Having a few pots and pans in a small cabinet above the kitchen counter worked in college, but as you learn more about cooking and acquire more kitchen utensils, you also need more storage space. In small kitchens this means using whatever space you have. This can be difficult if part of that space is stuck in the far back of a corner cabinet.


  • If the bottom cabinets in your kitchen run along at least two walls and form at least one right angle, you have a blind corner. This is the storage space inside the cabinet that’s in the corner. Even if there is a door on each side of the “elbow” of the angle, the back of the cabinet is still difficult to reach and quickly becomes wasted space. Adding shelves that swing or roll out to reveal additional shelves tucked in back increases the available storage space. Unfortunately, store-bought blind-corner shelves can be expensive. It is possible to make your own after taking into consideration what you want to store on the shelves and if there is anything else lurking back in the corner.

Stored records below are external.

Ltac rot_steps :=
  repeat (progress
    (rot_run;
     repeat match goal with
            | H : decode_utf8 _ = Ok _ |- _ => rewrite H
            | H : String.eqb _ "nak" = false |- _ => rewrite H
            | H : (_ =? OFFLINE) = false |- _ => rewrite H
            | H : (_ =? OFFLINE) = true |- _ => rewrite H
            end)).

(** ** Presence polling *)

(** [poll] is not guarded by the status: it always sends "poll", and any
    reply, "nak" included, is taken as presence and sets the status to
    pending, also when it was online; silence leaves the status as it
    was. *)
Theorem poll_takes_any_reply_as_presence (st : State) :
  readable (next_event st) = true ->
  exists st',
    poll st = (Ok (reply_of (next_event st)), st')
    /\ wire (trace st') = wire (trace st) ++ ["poll"]
    /\ match next_event st with
       | Datagram _ =>
           status st' = PENDING
           /\ transitions (trace st') = transitions (trace st) ++ [PENDING]
       | _ =>
           status st' = status st
           /\ transitions (trace st') = transitions (trace st)
       end.
Proof.
  intros Hread.
  assert (Htr : forall t u, transitions (t ++ u) = transitions t ++ transitions u).
  { intros t u. induction t as [| x t IH]; [reflexivity |].
    destruct x; cbn; rewrite IH; reflexivity. }
  unfold poll. unfold bind at 1, settimeout, modify. unfold bind at 1.
  rewrite doCommand_readable by exact Hread.
  destruct st as [s ca ce da de t c n tr].
  unfold next_event in *. cbn [net] in *.
  destruct n as [| [| data | | |] rest]; try discriminate Hread; rot_run;
    (eexists; split; [reflexivity |]); cbn;
    rewrite ?wire_app, ?Htr; cbn; rewrite ?app_nil_r; repeat split.
Qed.

(** [isOnLine], once its probe has gone out, sets the status to offline
    exactly when the wait for the reply times out; any decodable reply,
    "nak" included, leaves the status as it was. *)
Theorem isOnLine_goes_offline_only_on_silence (st : State) :
  readable (next_event st) = true ->
  exists st',
    isOnLine st = (Ok (reply_of (next_event st)), st')
    /\ wire (trace st') = wire (trace st) ++ ["poll"]
    /\ match next_event st with
       | Datagram _ =>
           status st' = status st
           /\ transitions (trace st') = transitions (trace st)
       | _ =>
           status st' = OFFLINE
           /\ transitions (trace st') = transitions (trace st) ++ [OFFLINE]
       end.
Proof.
  intros Hread.
  assert (Htr : forall t u, transitions (t ++ u) = transitions t ++ transitions u).
  { intros t u. induction t as [| x t IH]; [reflexivity |].
    destruct x; cbn; rewrite IH; reflexivity. }
  unfold isOnLine. unfold bind at 1, settimeout, modify. unfold bind at 1.
  rewrite doCommand_readable by exact Hread.
  destruct st as [s ca ce da de t c n tr].
  unfold next_event in *. cbn [net] in *.
  destruct n as [| [| data | | |] rest]; try discriminate Hread; rot_run;
    (eexists; split; [reflexivity |]); cbn;
    rewrite ?wire_app, ?Htr; cbn; rewrite ?app_nil_r; repeat split.
Qed.
Lemma curitem_valid s i :
  idx s = Some i -> 0 <= i < len (_items s) ->
  curitem s = (Return (item_at s i), s).
Proof.
  intros Hi Hr. open_obj s. unfold curitem. run_py.
  rewrite list_getitem_inside by lia; reflexivity.
Qed.

Lemma curitem_None s :
  idx s = None -> curitem s = (Raise IndexError_no_current, s).
Proof. intros Hi. open_obj s. reflexivity. Qed.

Lemma get_new_item_None offset s :
  idx s = None -> _get_new_item offset s = (Raise TypeError_NoneType, s).
Proof. intros Hi. open_obj s. reflexivity. Qed.

Lemma get_new_item_inside offset s i :
  idx s = Some i -> 0 <= i + offset < len (_items s) ->
  _get_new_item offset s
  = (Return (item_at s (i + offset)), with_idx (Some (i + offset)) s).
Proof.
  intros Hi Hr. open_obj s.
  assert (Hb : (0 <=? i + offset) = true) by (apply Z.leb_le; lia).
  pose proof (list_getitem_inside its (i + offset) Hr) as Hg.
  unfold _get_new_item. run_py. rewrite Hb. cbn. rewrite Hg. reflexivity.
Qed.

Lemma get_new_item_outside offset s i :
  idx s = Some i -> 0 <= i < len (_items s) ->
  ~ 0 <= i + offset < len (_items s) ->
  _get_new_item offset s
  = match _mode s with
    | block => (Return (item_at s i), s)
    | wrap =>
        let j := (i + offset) mod len (_items s) in
        (Return (item_at s j), with_idx (Some j) s)
    | exception => (Raise (border_error (i + offset)), s)
    end.
Proof.
  intros Hi Hr Hout. open_obj s. unfold _get_new_item, border_error. run_py.
  assert (Hmod : 0 <= (i + offset) mod len its < len its)
    by (apply Z.mod_pos_bound; lia).
  assert (Hn0 : (len its =? 0) = false) by (apply Z.eqb_neq; lia).
  assert (Hcur : list_getitem its i = Return (nth (Z.to_nat i) its 0))
    by (apply list_getitem_inside; lia).
  assert (Hwrap : list_getitem its ((i + offset) mod len its)
                  = Return (nth (Z.to_nat ((i + offset) mod len its)) its 0))
    by (apply list_getitem_inside; lia).
  destruct (Z.leb_spec 0 (i + offset)) as [Hge | Hlt]; cbn.
  - rewrite (list_getitem_beyond its (i + offset)) by lia. cbn.
    destruct md; cbn; unfold curitem, py_mod; run_py;
      rewrite ?Hn0; cbn; rewrite ?Hcur, ?Hwrap; reflexivity.
  - destruct md; cbn; unfold curitem, py_mod; run_py;
      rewrite ?Hn0; cbn; rewrite ?Hcur, ?Hwrap; reflexivity.
Qed.

(** ** Snapping and stepping: [_snap_in], [getitem] *)

Lemma snap_in_unfold offset s f :
  _items s <> [] -> fuzzyval s = Some f ->
  _snap_in offset s
  = match close_item offset (_items s) f with
    | Return c =>
        (Return (negb (contains (_items s) f)), with_idx (Some (fst c)) s)
    | Raise e => (Raise e, s)
    end.
Proof.
  intros Hne Hf. open_obj s. destruct its as [|x r]; [congruence|].
  unfold _snap_in, close_item, candidates. run_py.
  destruct (py_min _ _); reflexivity.
Qed.

Lemma close_item_index offset all f c :
  close_item offset all f = Return c -> 0 <= fst c < len all.
Proof.
  intros H. apply py_min_In in H. unfold candidates in H.
  apply filter_In in H as [H _]. apply enumerate_from_index in H. lia.
Qed.

Lemma getitem_empty offset s :
  _items s = [] -> getitem offset s = (Raise IndexError_no_items, s).
Proof. intros H. open_obj s. reflexivity. Qed.

Lemma getitem_plain offset s :
  _items s <> [] -> fuzzyval s = None ->
  getitem offset s = _get_new_item offset s.
Proof.
  intros Hne Hf. open_obj s. destruct its as [|x r]; [congruence|].
  reflexivity.
Qed.

Lemma getitem_fuzzy offset s f :
  _items s <> [] -> fuzzyval s = Some f ->
  getitem offset s
  = match _snap_in offset s with
    | (Return snapped, s1) =>
        _get_new_item (remaining snapped offset) (with_fuzzyval None s1)
    | (Raise e, s1) => (Raise e, s1)
    end.
Proof.
  intros Hne Hf. open_obj s. destruct its as [|x r]; [congruence|].
  unfold getitem, remaining, bind at 1 2 3. cbn [attr _items fuzzyval].
  unfold bind at 1 2.
  destruct (_snap_in _ _) as [[b|e] s1]; reflexivity.
Qed.

(** ** What the methods leave behind *)

Lemma frame_refl s : frame s s.
Proof. now unfold frame. Qed.

Lemma frame_with_idx v s : frame s (with_idx v s).
Proof. now unfold frame. Qed.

  • The large amount of space in the blind corner and the relatively large cabinet door leading to it allow for a variety of storage choices. The Family Handyman ( notes you can build two rows of shelves, one that swings out and another that pulls forward, or you can install shelves on the inside of the door that swing out when you pull open the door. These take some planning as you have to ensure the surfaces you choose for shelvesl clear the side of the door’s frame. If you are pressed for time and have the space, a temporary solution is to place a tabletop lazy Susan inside the cabinet. This will not work, though, if there are supports or pipes within the storage space that block the tray’s rotation.


  • The combined weight of the items can affect how well the shelves roll out of the blind corner, and Kelly Morisseau of Kelly’s Kitchen Sync writes that certain materials, like cheap plastic, aren’t suitable for storing heavy bulk goods. The size of what you want to store affects how many shelves you have and how far apart they are. For example, if you have two blind corner shelves and want to store a large stockpot on the bottom shelf, ensure there’s enough room for you to put in and take out the pot without hitting the top shelf.


  • Keep in mind that these cabinets are down low, where children can get at them. Do some double-childproofing by adding a latch to the cabinet door and keeping nontoxic items that can’t harm the child in the storage shelves. This prevents the child from ingesting anything toxic, in case the child somehow figures out how to undo the latch, or you forget to close the cabinet door. If you live in an earthquake zone, a latch on the door is a safe idea, even if you don’t have children, because the sudden shaking of a quake can throw open cabinet doors. Any shelves you have that slide out can roll out and hit you.